§ **EXERCISE OBJECTIVE**: Which of the lines below hold the word "specialize"? Pull each of them out.

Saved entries
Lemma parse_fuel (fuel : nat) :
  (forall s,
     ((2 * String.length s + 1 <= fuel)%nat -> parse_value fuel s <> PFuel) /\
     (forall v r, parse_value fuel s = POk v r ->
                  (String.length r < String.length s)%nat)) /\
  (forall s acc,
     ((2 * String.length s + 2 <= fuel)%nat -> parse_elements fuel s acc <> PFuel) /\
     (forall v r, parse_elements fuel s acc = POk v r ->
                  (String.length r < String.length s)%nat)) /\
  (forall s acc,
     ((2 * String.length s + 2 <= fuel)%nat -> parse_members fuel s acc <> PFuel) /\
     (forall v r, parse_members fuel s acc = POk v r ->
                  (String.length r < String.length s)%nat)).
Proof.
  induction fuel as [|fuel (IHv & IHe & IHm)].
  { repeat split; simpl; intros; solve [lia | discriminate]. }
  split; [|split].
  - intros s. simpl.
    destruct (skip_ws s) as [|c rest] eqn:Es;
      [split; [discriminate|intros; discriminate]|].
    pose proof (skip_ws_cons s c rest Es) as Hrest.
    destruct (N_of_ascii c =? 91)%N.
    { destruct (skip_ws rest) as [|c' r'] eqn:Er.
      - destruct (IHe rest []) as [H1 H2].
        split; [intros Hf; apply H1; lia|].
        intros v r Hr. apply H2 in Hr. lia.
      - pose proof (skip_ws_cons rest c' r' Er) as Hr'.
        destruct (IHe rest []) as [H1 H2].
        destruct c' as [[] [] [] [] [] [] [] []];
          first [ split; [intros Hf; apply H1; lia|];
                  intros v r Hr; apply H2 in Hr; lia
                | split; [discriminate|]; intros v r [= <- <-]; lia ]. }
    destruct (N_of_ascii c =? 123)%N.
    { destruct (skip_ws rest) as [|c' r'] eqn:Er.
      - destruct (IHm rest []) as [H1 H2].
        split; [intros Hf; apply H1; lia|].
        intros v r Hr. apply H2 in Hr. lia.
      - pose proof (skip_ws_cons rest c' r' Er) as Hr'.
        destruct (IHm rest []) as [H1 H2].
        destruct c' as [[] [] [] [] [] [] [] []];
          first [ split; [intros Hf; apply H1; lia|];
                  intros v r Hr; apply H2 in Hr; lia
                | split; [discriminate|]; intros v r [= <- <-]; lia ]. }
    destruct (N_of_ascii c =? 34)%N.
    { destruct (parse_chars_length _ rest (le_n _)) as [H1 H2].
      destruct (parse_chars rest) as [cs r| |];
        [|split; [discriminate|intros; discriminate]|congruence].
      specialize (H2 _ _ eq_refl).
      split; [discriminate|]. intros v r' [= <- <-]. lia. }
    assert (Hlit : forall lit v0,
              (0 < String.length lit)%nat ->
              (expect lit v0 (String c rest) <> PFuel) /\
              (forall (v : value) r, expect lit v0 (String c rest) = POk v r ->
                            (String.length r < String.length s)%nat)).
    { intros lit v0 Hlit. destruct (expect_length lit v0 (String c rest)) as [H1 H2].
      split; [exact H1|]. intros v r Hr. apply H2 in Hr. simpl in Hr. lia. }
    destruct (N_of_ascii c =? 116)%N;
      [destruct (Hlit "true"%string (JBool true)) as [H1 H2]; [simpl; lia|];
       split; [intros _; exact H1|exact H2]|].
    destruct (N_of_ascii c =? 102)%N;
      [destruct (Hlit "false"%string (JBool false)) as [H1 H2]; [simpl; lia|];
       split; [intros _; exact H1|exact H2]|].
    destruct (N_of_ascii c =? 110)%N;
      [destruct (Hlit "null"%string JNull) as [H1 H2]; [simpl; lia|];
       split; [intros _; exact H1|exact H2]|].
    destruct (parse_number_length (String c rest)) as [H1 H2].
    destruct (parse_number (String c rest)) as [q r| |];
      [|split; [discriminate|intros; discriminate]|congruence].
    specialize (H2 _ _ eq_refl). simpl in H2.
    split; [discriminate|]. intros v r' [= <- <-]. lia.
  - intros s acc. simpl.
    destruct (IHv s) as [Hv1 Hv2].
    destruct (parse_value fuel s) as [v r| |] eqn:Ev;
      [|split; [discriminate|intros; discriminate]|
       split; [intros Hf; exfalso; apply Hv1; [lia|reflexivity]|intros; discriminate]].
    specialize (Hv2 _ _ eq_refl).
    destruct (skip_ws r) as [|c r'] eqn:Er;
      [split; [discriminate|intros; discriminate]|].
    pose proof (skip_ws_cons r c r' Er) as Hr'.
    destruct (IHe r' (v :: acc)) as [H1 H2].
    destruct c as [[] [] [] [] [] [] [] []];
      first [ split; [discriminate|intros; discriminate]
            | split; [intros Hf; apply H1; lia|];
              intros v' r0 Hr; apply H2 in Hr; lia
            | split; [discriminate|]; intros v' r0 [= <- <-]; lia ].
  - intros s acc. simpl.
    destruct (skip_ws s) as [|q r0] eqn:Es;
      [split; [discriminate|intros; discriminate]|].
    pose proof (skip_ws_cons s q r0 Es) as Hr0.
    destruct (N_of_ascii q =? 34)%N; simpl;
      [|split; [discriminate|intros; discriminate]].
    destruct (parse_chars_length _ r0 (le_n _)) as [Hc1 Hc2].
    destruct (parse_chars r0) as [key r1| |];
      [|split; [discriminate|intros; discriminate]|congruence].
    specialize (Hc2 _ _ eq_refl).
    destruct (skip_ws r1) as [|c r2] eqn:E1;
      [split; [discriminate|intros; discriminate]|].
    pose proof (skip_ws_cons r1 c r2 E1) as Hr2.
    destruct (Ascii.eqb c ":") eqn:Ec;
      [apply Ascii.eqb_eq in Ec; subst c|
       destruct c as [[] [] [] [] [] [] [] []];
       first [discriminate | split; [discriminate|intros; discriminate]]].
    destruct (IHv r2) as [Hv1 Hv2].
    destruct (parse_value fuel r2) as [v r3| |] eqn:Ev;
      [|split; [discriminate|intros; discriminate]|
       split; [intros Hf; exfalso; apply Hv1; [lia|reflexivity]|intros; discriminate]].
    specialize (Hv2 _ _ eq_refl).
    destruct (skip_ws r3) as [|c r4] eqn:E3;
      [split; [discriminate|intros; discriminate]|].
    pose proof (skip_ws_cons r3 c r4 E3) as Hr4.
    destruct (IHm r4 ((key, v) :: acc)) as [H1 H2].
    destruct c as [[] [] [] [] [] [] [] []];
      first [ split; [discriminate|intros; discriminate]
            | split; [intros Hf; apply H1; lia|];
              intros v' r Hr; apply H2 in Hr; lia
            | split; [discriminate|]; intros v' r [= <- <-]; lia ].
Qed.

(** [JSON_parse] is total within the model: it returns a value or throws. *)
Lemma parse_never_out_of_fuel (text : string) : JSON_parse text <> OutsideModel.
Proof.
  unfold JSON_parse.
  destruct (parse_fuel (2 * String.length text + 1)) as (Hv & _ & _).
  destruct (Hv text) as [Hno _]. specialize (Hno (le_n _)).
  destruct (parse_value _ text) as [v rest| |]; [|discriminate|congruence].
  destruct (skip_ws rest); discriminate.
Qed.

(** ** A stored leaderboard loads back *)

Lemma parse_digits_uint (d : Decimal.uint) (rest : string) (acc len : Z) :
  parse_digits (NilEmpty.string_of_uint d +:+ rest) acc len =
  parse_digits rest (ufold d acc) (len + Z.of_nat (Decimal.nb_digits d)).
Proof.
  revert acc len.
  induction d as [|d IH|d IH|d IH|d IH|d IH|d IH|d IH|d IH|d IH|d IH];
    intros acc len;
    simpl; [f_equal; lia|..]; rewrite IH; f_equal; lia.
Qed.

§ **OUTPUT FOR THIS EXERCISE**:
      specialize (H2 _ _ eq_refl).
    specialize (H2 _ _ eq_refl). simpl in H2.
    specialize (Hv2 _ _ eq_refl).
    specialize (Hc2 _ _ eq_refl).
    specialize (Hv2 _ _ eq_refl).
  destruct (Hv text) as [Hno _]. specialize (Hno (le_n _)).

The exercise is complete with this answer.